The bug is CSCua29504: 802.11w-capable client fails a pairwise key handshake 
with AES 802.11w capable clients using WPA/WPA2 with AES, and will not be able 
to successfully connect to Cisco Controller-based Access Points configured with 
CUWN releases 5.2.178.0 to 7.2.110.0.  This bug does not impact customers 
running WPA/TKIP. 
It does not impact releases prior to 5.2.178.0, nor does it impact standalone 
(autonomous) releases.

The 7.3 release, (posted on August 30th 2012) fixes this interoperability 
issue. So, if you intend on supporting clients with 802.11w, (which will not be 
broadly available until the November / December timeframe this year), Cisco 
recommends upgrading the Wireless LAN Controllers to the new 7.3 code which is  
available on Cisco CCO. However, if for some reason you do not want to move 
forward to the 7.3 release then the same fix will be posted by the end of 
September in the 7.0 and 7.2 code trains  - thus eliminating the issue from all 
supported software versions.

--
ian

From: The EDUCAUSE Wireless Issues Constituent Group Listserv 
[mailto:WIRELESS-LAN@LISTSERV.EDUCAUSE.EDU] On Behalf Of Anders Nilsson
Sent: 30 August 2012 06:25
To: WIRELESS-LAN@LISTSERV.EDUCAUSE.EDU
Subject: [WIRELESS-LAN] FWD: [WLAN] Fwd: Advance notice: Microsoft Windows 8 
and Cisco centralised wireless incompatibility.
Importance: High

Hi,

I'm forwarding this from a colleague in the UK which looks rather serious.
I've not yet read it through but found it so urgent that I'll forward it right 
away.

Cheers
Anders Nilsson
Umeå university
SUNET Sweden

From: "Paul Hill (phill)" <ph...@cisco.com>
Subject: Advance notice: Microsoft Windows 8 and Cisco centralised wireless 
incompatibility.
Date: August 29, 2012 21:22:20 GMT+02:00
To: wireless-ad...@jiscmail.ac.uk
Reply-To: Wireless Issues in the JANET community <wireless-ad...@jiscmail.ac.uk>

Hi all,

I wanted to pre-advise colleagues in advance of a formal Field Notice coming 
out shortly that a serious software bug exists in all Cisco centralised 
wireless controller versions which support pre-standard Management Frame 
Protection (MFP) that will render Windows 8 devices completely unable to 
connect to Cisco APs under centralised control, with no easy workaround.
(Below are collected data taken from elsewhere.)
(* ===== verification/ExecArgs.v ===== *)
(** * The arguments of a new program (kern/userprog/proc_syscalls.c)

    [copyin_args] gathers the strings of a user argument vector in a kernel
    buffer, [copyout_args] lays them out on the stack of the program that is
    started.  The state is the user memory and the [struct argvdata]; a pointer
    into the buffer is an index. *)

From S2P Require Import Prelude CopyInOut Uio SfsDisk.

Definition ARG_MAX : Z := 4.
Definition NARG_MAX : Z := 4.

(** [ad_held] says whether the caller has the lock. *)
Record argvdata := {
  ad_buffer : list Z;
  ad_bufend : Z;
  ad_offsets : list Z;
  ad_nargs : Z;
  ad_held : bool;
}.

Definition ad_reset (ad : argvdata) : argvdata :=
  {| ad_buffer := ad_buffer ad; ad_bufend := 0; ad_offsets := ad_offsets ad; ad_nargs := 0; ad_held := ad_held ad |}.
Definition ad_add (buffer offsets : list Z) (arglen : Z) (ad : argvdata) : argvdata :=
  {| ad_buffer := buffer; ad_bufend := ad_bufend ad + arglen; ad_offsets := offsets;
     ad_nargs := ad_nargs ad + 1; ad_held := ad_held ad |}.

Abbreviation argst := (memory * argvdata)%type.

(** The iterations left are [NARG_MAX + 1 - nargs]. *)
Fixpoint copyin_args_loop (fuel : nat) (argv bufresid : Z) : M argst unit :=
  match fuel with
  | O => mret ()
  | S fuel' =>
      bs ← on_fst (copyin argv 4);
      let argptr := of_be bs in
      if argptr =? 0 then mret ()
      else
        s ← get;
        let ad := (s : argst).2 in
        if ad_nargs ad >=? NARG_MAX then fail E2BIG
        else
          result ← attempt (on_fst (copyinstr argptr bufresid));
          match result with
          | inr ENAMETOOLONG => fail E2BIG
          | inr e => fail e
          | inl str =>
              buffer ← deref (splice (ad_bufend ad) str (ad_buffer ad));
              offsets ← deref (splice (ad_nargs ad) [ARG_MAX - bufresid] (ad_offsets ad));
              _ ← on_snd (modify (ad_add buffer offsets (zlen str)));
              copyin_args_loop fuel' (u32 (argv + 4)) (bufresid - zlen str)
          end
  end.

Definition copyin_args (argv : Z) : M argst unit :=
  s ← get;
  _ ← assert (ad_held (s : argst).2);
  _ ← on_snd (modify ad_reset);
  copyin_args_loop (Z.to_nat (NARG_MAX + 1)) argv ARG_MAX.

(** [argv[i..]] and the terminator. *)
Fixpoint copyout_ptrs (argbase : Z) (idxs : list Z) (userargv : Z) : M argst unit :=
  match idxs with
  | [] => on_fst (copyout (be32 0) userargv 4)
  | i :: idxs' =>
      s ← get;
      off ← deref (ad_offsets (s : argst).2 !z i);
      _ ← on_fst (copyout (be32 (u32 (argbase + off))) userargv 4);
      copyout_ptrs argbase idxs' (u32 (userargv + 4))
  end.

(** Returns [*argv] and [*stackptr]. *)
Definition copyout_args (stackptr : Z) : M argst (Z * Z) :=
  s ← get;
  let ad := (s : argst).2 in
  _ ← assert (ad_held ad);
  let buflen := ad_bufend ad in
  let stack := u32 (stackptr - buflen) in
  let argbase := u32 (stack - Z.land stack 3) in
  _ ← on_fst (copyout (ad_buffer ad) argbase buflen);
  let stack := u32 (argbase - u32 ((ad_nargs ad + 1) * 4)) in
  _ ← copyout_ptrs argbase (seqZ 0 (ad_nargs ad)) stack;
  mret (stack, stack).

(** ** What the data means *)

Definition arg_bytes (args : list (list Z)) : list Z := args ≫= λ s, s ++ [0].

Fixpoint arg_offsets (o : Z) (args : list (list Z)) : list Z :=
  match args with [] => [] | s :: args' => o :: arg_offsets (o + zlen s + 1) args' end.

(** The buffer has the arguments [args]. *)
Record args_held (ad : argvdata) (args : list (list Z)) : Prop := {
  ah_buffer : zlen (ad_buffer ad) = ARG_MAX;
  ah_offsets : zlen (ad_offsets ad) = NARG_MAX;
  ah_bytes : take (Z.to_nat (ad_bufend ad)) (ad_buffer ad) = arg_bytes args;
  ah_end : ad_bufend ad = zlen (arg_bytes args);
  ah_offs : take (Z.to_nat (ad_nargs ad)) (ad_offsets ad) = arg_offsets 0 args;
  ah_nargs : ad_nargs ad = zlen args;
  ah_lock : ad_held ad = true;
}.

(** The user memory has the argument vector [args] at [a]. *)
Fixpoint argv_at (m : memory) (a : Z) (args : list (list Z)) : Prop :=
  user_region a 4 ∧ ∃ bs, zlen bs = 4 ∧ bytes_at m a bs ∧
  match args with
  | [] => of_be bs = 0
  | s :: args' => of_be bs ≠ 0 ∧ cstring_at m (of_be bs) s ∧ user_region (of_be bs) (zlen s + 1) ∧ argv_at m (a + 4) args'
  end.

Definition args_fit (args : list (list Z)) : Prop := zlen args ≤ NARG_MAX ∧ zlen (arg_bytes args) ≤ ARG_MAX.

Definition mem_u8 (m : memory) : Prop := ∀ i b, mbytes m !! i = Some b → is_u8 b.

Section proofs.
Implicit Types (m : memory) (ad : argvdata) (args : list (list Z)) (a : Z).

(** ** Strings and words in memory *)

Lemma cstring_unique m a s s' : cstring_at m a s → cstring_at m a s' → s = s'.
Proof.
  revert a s'. induction s as [|b s IH]; intros a [|b' s']; rewrite ?cstring_at_nil, ?cstring_at_cons; [done|intuition congruence..|].
  intros (_ & Hb & Hs) (_ & Hb' & Hs'). f_equal; [congruence|by eapply IH].
Qed.

Lemma of_be_u32 bs : Forall is_u8 bs → zlen bs = 4 → is_u32 (of_be bs).
Proof.
  intros Hf Hl. unfold zlen in Hl. destruct bs as [|b0 [|b1 [|b2 [|b3 [|]]]]]; simpl in Hl; try lia. unfold of_be, is_u32. simpl.
  repeat match goal with H : Forall _ (_ :: _) |- _ => apply Forall_cons in H as [? H] end. unfold is_u8 in *. lia.
Qed.

Lemma mem_u8_bytes m a bs : mem_u8 m → bytes_at m a bs → Forall is_u8 bs.
Proof. intros Hu Hb. apply Forall_lookup. intros i x Hx. by eapply Hu, Hb. Qed.

(** Any pointer, when the length does not reach around the address space. *)
Lemma copyinstr_ptr_spec a len Q m :
  is_u32 a → 0 ≤ len ≤ 2 ^ 31 →
  (∀ s, cstring_at m a s → zlen s + 1 ≤ len → user_region a (zlen s + 1) → Q (Ret (s ++ [0])) m) →
  (∀ e, e = EFAULT ∨ e = ENAMETOOLONG →
     ¬ (∃ s, cstring_at m a s ∧ zlen s + 1 ≤ len ∧ user_region a (zlen s + 1)) → Q (Fail e) m) →
  wp (copyinstr a len) Q m.
Proof.
  intros Ha Hlen HQ HF. unfold is_u32 in Ha. destruct (decide (a + len ≤ 2 ^ 32)) as [Hw|Hw].
  { apply copyinstr_spec; [done|unfold is_u32; lia|done|done|done]. }
  unfold copyinstr. wp_step. apply copycheck_spec; [done|unfold is_u32; lia|unfold USERTOP; lia| |lia].
  intros _. apply HF; [by left|]. intros (s & _ & _ & Hr). unfold user_region, USERTOP in Hr. pose proof (zlen_nonneg s). lia.
Qed.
This will affect every institution on the list using Cisco centralised wireless 
so I hope the non-Cisco colleagues won't mind this broadcast as it's quite 
important to avoid clients starting to pop up that can't connect for no 
apparent reason. Cisco has asked every employee, every partner and every other 
contractor we have a relationship with to proactively reach out to our/their 
customers to advise of this problem - so you might hear this twice or more from 
various contacts / lists / sources over the coming weeks.

Problem: Microsoft Windows 8, to be released on October 26th, is among the 
first clients to support IEEE 802.11w natively in the OS. Clients running 
802.11w fail to connect to Cisco's MFP capable APs because of interoperability 
issues in the service capability negotiation. It is /not/ possible to address 
this by simply disabling MFP on the Cisco Infrastructure, and Microsoft confirm 
that Windows 8 does not provide any way (e.g., RegKey, Group Policy) to turn 
off 802.11w as it is considered a positive feature to always have turned on for 
security purposes. The Cisco bug ID tracking this is CSCua29504.

Solution: The only two solutions are:
1. Update the Controller code to a fixed version.
2. Downgrade to a pre-Windows 8 wireless NIC driver on the client device - 
where that option is available - as 802.11w is NIC driver and/or supplicant 
dependant. The only allowance Windows 8 makes is to not enforce 802.11w on 
pre-Windows 8 driver sets which will not work with most vendors' NICs 
otherwise. Clearly, the support implications of advising end users to do this 
will not scale, will not work indefinitely, and Cisco is not relying on this 
option as any kind of sustainable or permanent workaround.

The plan is to patch the bug so that Windows 8 and other 802.11w capable 
clients can connect to Cisco infrastructure on the 7.0 code train (Early 
September), 7.2 code train (Late September) and 7.3 first release code train 
(Available by the end of August).

This fix does not implement 802.11w but instead ensures that the communication 
from 802.11w enabled clients is interpreted correctly by the Access Point.
There are no plans to patch this on the 5.0, 5.1, 5.2, 6.0 and 7.1 code-trains 
which have passed their End of Software Maintenance (EoSM) or End of Life
(EoL) dates, and so 7.0 is the minimum release to move to if still running
<=7.0 and needing the fix; and 7.2 if running 7.1.  This issue does not affect 
version 4.2 and previous.

Finally, the IEEE standard version of MFP - 802.11w (called Protected 
Management Frames - PMF) - will be supported in 7.4 (early Q1 2013).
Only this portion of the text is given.